Your task
Retype, word for word, every line of the records below starting at the one that contains "Proof. induction t" and ending at the one that contains "Proof. induction entries"; include both of those lines and nothing more.

Supplied records

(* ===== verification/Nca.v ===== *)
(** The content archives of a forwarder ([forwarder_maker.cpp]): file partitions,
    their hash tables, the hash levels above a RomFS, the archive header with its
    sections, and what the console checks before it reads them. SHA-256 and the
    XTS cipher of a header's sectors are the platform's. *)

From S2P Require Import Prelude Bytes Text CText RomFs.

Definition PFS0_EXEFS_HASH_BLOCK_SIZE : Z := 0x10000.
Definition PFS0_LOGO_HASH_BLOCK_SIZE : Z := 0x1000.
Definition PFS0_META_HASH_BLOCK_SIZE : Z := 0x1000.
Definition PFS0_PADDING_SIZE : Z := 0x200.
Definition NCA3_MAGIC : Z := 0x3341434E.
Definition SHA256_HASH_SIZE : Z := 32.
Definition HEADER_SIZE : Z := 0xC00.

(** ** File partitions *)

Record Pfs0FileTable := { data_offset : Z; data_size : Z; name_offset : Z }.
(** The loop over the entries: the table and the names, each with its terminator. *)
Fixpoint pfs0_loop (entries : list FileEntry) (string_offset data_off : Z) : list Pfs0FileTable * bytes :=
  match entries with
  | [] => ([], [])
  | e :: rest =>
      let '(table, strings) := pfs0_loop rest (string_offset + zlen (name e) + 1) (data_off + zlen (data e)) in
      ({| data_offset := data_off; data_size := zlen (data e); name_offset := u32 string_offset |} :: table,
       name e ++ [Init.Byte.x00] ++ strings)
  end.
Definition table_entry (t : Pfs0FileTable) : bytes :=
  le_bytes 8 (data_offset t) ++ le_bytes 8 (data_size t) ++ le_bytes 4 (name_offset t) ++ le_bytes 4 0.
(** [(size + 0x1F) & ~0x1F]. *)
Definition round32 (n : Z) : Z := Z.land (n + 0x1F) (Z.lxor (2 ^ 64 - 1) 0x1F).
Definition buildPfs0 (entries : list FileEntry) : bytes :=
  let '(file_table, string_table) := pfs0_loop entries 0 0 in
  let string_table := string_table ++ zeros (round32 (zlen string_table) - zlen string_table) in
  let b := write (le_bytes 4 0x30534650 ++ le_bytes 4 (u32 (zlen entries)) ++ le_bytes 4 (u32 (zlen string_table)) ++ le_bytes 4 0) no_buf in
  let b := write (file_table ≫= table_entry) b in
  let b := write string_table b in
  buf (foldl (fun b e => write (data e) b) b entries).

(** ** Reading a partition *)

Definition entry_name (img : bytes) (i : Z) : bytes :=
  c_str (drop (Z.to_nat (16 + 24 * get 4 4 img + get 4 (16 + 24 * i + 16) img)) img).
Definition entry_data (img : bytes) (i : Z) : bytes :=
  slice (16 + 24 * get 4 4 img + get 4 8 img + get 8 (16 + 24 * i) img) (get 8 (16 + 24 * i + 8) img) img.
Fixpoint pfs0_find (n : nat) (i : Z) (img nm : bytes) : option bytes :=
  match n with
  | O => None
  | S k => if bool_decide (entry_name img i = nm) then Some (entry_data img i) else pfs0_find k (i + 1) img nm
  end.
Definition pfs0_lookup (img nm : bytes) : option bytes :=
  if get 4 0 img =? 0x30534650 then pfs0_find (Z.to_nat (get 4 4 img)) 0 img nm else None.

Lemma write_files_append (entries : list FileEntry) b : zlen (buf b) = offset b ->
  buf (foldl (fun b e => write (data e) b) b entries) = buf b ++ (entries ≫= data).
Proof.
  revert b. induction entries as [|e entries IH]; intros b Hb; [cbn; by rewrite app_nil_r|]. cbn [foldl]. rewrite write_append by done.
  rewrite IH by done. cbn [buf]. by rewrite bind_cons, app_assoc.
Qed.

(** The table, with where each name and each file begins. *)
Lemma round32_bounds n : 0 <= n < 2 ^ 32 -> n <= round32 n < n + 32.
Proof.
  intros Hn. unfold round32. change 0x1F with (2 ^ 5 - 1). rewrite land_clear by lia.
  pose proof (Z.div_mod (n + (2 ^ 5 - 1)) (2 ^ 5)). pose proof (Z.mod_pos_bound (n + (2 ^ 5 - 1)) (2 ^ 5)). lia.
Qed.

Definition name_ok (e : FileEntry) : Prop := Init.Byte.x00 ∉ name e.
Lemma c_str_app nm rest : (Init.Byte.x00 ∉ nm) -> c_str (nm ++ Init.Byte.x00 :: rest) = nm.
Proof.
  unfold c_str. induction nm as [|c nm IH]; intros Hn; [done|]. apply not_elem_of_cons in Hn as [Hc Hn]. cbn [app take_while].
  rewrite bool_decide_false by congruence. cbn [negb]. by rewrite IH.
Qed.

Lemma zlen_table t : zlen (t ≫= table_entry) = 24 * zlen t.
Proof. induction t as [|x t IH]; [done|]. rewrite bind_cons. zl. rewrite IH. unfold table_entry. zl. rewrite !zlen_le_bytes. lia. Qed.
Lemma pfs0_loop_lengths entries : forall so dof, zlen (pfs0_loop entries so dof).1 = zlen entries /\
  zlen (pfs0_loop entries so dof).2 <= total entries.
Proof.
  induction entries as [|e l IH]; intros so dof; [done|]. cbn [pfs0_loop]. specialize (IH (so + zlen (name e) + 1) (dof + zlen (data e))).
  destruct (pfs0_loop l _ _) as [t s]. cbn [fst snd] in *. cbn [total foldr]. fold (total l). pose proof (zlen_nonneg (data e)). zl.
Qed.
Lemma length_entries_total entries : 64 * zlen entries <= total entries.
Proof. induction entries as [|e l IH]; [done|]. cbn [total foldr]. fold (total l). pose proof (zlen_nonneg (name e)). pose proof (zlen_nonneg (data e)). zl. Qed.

* * *

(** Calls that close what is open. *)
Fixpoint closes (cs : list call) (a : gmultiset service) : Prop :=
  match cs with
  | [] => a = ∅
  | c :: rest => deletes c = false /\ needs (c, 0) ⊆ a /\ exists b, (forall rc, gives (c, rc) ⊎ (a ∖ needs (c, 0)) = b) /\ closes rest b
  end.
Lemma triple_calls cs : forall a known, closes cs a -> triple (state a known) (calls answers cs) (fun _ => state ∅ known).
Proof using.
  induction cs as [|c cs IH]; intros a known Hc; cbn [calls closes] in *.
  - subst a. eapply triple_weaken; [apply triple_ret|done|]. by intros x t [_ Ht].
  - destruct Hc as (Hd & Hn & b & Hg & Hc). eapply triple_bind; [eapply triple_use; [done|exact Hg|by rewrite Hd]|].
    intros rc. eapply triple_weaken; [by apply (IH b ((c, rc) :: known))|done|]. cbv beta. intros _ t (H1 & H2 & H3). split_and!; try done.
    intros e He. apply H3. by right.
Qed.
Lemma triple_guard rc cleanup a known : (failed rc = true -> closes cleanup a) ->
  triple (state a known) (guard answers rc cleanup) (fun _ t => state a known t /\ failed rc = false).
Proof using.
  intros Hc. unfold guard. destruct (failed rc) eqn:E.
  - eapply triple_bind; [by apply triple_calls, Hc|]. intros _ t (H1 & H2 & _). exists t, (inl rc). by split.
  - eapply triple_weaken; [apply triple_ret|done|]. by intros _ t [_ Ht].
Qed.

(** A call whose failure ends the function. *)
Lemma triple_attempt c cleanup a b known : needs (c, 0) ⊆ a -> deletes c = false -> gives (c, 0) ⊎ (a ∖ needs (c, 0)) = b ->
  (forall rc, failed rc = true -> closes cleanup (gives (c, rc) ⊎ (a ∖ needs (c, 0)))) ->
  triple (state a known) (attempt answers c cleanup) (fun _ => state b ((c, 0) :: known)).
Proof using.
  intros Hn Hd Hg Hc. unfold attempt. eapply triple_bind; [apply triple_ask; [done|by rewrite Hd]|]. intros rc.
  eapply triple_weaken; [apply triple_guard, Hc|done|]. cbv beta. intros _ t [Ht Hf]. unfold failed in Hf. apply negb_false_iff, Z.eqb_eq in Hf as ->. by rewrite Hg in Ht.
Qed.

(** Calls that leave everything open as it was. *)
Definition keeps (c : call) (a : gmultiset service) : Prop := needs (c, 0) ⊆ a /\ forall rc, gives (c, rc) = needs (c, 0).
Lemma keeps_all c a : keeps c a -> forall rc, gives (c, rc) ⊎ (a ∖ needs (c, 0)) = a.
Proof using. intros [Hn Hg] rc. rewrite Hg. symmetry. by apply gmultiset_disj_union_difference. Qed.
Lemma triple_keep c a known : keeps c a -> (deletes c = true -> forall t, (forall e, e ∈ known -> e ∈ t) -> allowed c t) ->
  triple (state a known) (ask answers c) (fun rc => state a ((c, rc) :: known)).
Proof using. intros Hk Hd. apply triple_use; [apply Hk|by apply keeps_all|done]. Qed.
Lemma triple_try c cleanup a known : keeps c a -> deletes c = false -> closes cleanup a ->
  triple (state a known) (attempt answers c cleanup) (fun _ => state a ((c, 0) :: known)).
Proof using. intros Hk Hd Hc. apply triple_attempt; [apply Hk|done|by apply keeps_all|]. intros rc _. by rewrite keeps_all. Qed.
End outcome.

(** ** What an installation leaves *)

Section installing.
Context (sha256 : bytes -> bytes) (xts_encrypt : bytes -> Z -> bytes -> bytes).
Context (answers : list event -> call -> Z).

Answer to this problem
Proof. induction t as [|x t IH]; [done|]. rewrite bind_cons. zl. rewrite IH. unfold table_entry. zl. rewrite !zlen_le_bytes. lia. Qed.
Lemma pfs0_loop_lengths entries : forall so dof, zlen (pfs0_loop entries so dof).1 = zlen entries /\
  zlen (pfs0_loop entries so dof).2 <= total entries.
Proof.
  induction entries as [|e l IH]; intros so dof; [done|]. cbn [pfs0_loop]. specialize (IH (so + zlen (name e) + 1) (dof + zlen (data e))).
  destruct (pfs0_loop l _ _) as [t s]. cbn [fst snd] in *. cbn [total foldr]. fold (total l). pose proof (zlen_nonneg (data e)). zl.
Qed.
Lemma length_entries_total entries : 64 * zlen entries <= total entries.
Proof. induction entries as [|e l IH]; [done|]. cbn [total foldr]. fold (total l). pose proof (zlen_nonneg (name e)). pose proof (zlen_nonneg (data e)). zl. Qed.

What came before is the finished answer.